Apple Runs Galaxy Tab Blocking Play
After receiving a favorable ruling on appeal in federal court, Apple has moved to ban sales of the Samsung Galaxy Tab 10.1 in the U.S. Even if the court grants a preliminary injunction, the possibility of a permanent injunction or any other damages between the companies will be re-negotiated during the main trial, which is set for July.
May 22, 2012 11:00 AM PT
Apple filed a motion for an injunction against a familiar patent sparring opponent Friday, requesting that Samsung's Galaxy Tab 10.1 be banned from sales in the U.S.
The company made a similar bid last year as part of the ongoing and many-faceted legal battle between Apple and Samsung. U.S. District Judge Lucy Koh denied that request in December. Immediately following her decision, however, Apple turned to the Court of Appeals for the Federal Circuit. Early last week, the court sided with Apple over the question of a design patent for the tablet. Apple argued that Samsung's tablet computer is too similar to the iPad.
The bid Friday came just before the CEOs and lead counsel for both companies attended scheduled court-moderated settlement talks in San Francisco as part of the proceedings in the larger patent battle between the two companies.
Relying on Federal Circuit
As the patent battles between these two companies carry on worldwide, a preliminary injunction can get action happening outside the courts moving, Raymond Van Dyke, a Washington, D.C.-based technology attorney and consultant, told MacNewsWorld.
"Preliminary injunction is a litigation maneuver to cut to the chase and obtain immediately relief, as opposed to slogging it out through trial," he said. "In this case, Apple has invoked preliminary injunction in an effort to stop the proliferation of Samsung's [devices] in the marketplace now, before trial, with the full merits of the case to be argued this summer."

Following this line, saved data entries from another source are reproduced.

Lemma skip_list {X} fuel (g : X → list Z) xs tl o :
  xs ≠ [] → zlen xs ≤ INT_MAX → Forall (λ x, sees (ei_skip_term fuel) (g x) 0 (zlen (g x)) o o) xs →
  tail_ok fuel tl o →
  let bs := ERL_LIST_EXT :: be32 (zlen xs) ++ concat (map g xs) ++ tl in
  sees (ei_skip_term (S fuel)) bs 0 (zlen bs) o o.
Proof.
  intros Hne Hmax Hxs (t & Ht & Hnil & Htl) bs. eapply skip_typed; [apply typed_32; auto|].
  intros n0. unfold ei_skip_switch. eval_tags.
  pose proof (decodes_list_header (zlen xs) ltac:(lia)) as Hd.
  assert (list_header_bytes (zlen xs) = ERL_LIST_EXT :: be32 (zlen xs)) as Hh.
  { unfold list_header_bytes. destruct (Z.eqb_spec (zlen xs) 0) as [E|]; [destruct xs; [done|discriminate E]|done]. }
  rewrite Hh in Hd. unfold bs. rewrite app_comm_cons, !length_app, !Nat2Z.inj_add.
  eapply (sees_bind (λ buf, with_local n0 (ei_decode_list_header buf))); [by apply sees_with_local|].
  cbv beta iota. eval_tags. apply sees_ret_bind.
  eapply (sees_bind (λ buf, for_range (zlen xs) (λ _, ei_skip_term fuel buf ;; mret tt)));
    [by apply skip_elems|].
  cbv beta. generalize dependent (ei_skip_term fuel). intros skip _ Htl.
  eapply (sees_type _ _ (λ buf '(ty, n), if negb (ty =? ERL_NIL_EXT) then skip buf ;; mret tt
    else '(r, _) ← with_local n (ei_decode_list_header buf); ret_if (r <? 0) (-1))); [exact Ht|].
  intros n. cbv beta iota. destruct (Z.eqb_spec t ERL_NIL_EXT) as [E|E]; cbn [negb].
  - rewrite (Hnil E).
    eapply (sees_last (λ buf, with_local n (ei_decode_list_header buf)) (λ _ '(r, _), ret_if (r <? 0) (-1)));
      [eapply sees_with_local, (decodes_list_header 0); done|done|apply sees_ret].
  - eapply (sees_last skip (λ _ _, mret tt)); [exact Htl|done|apply sees_ret].
Qed.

In order for Apple to be successful in a preliminary injunction, it is relying on the word from the Federal Circuit, which ran counter to Judge Koh's original ruling. Apple has a chance at receiving that relief, Van Dyke said.
"Judge Koh, although initially skeptical about Apple's patents in suit, has been remonstrated by the Federal Circuit, which rebuffed Samsung's obviousness patent challenges," he said. "Now, there is a chance that Apple may succeed in obtaining a preliminary injunction in the case, particularly if the court-mandated mediation between the CEOs fails later today."
That injunction could rest on whether or not Apple can prove that it experienced irreparable harm, meaning the company suffered some type of damage that monetary reparations couldn't correct. Judge Koh argued that Apple could not prove that for the smartphones and Galaxy Tab device it wanted banned, but the Federal Circuit said it would review that claim for the Galaxy Tab.
Even if the court grants a preliminary injunction, the possibility of a permanent injunction or any other damages between the companies will be re-negotiated during the main trial, which is set for July.
"All of these skirmishes are merely the prelude to the main battle of the trial in July, where the issues of the validity of the patents, infringement of the patents, monetary damages, if any, and permanent on-going injunctions will be decided," Douglas Sorocco, patent attorney at Dunlap Codding told MacNewsWorld.
As seemingly endless as that build-up to the trial might be, it's just another tool used by some of today's largest and most powerful corporations in the technology industry, said Van Dyke.
"Patents are the modern tools for much business litigation," he said.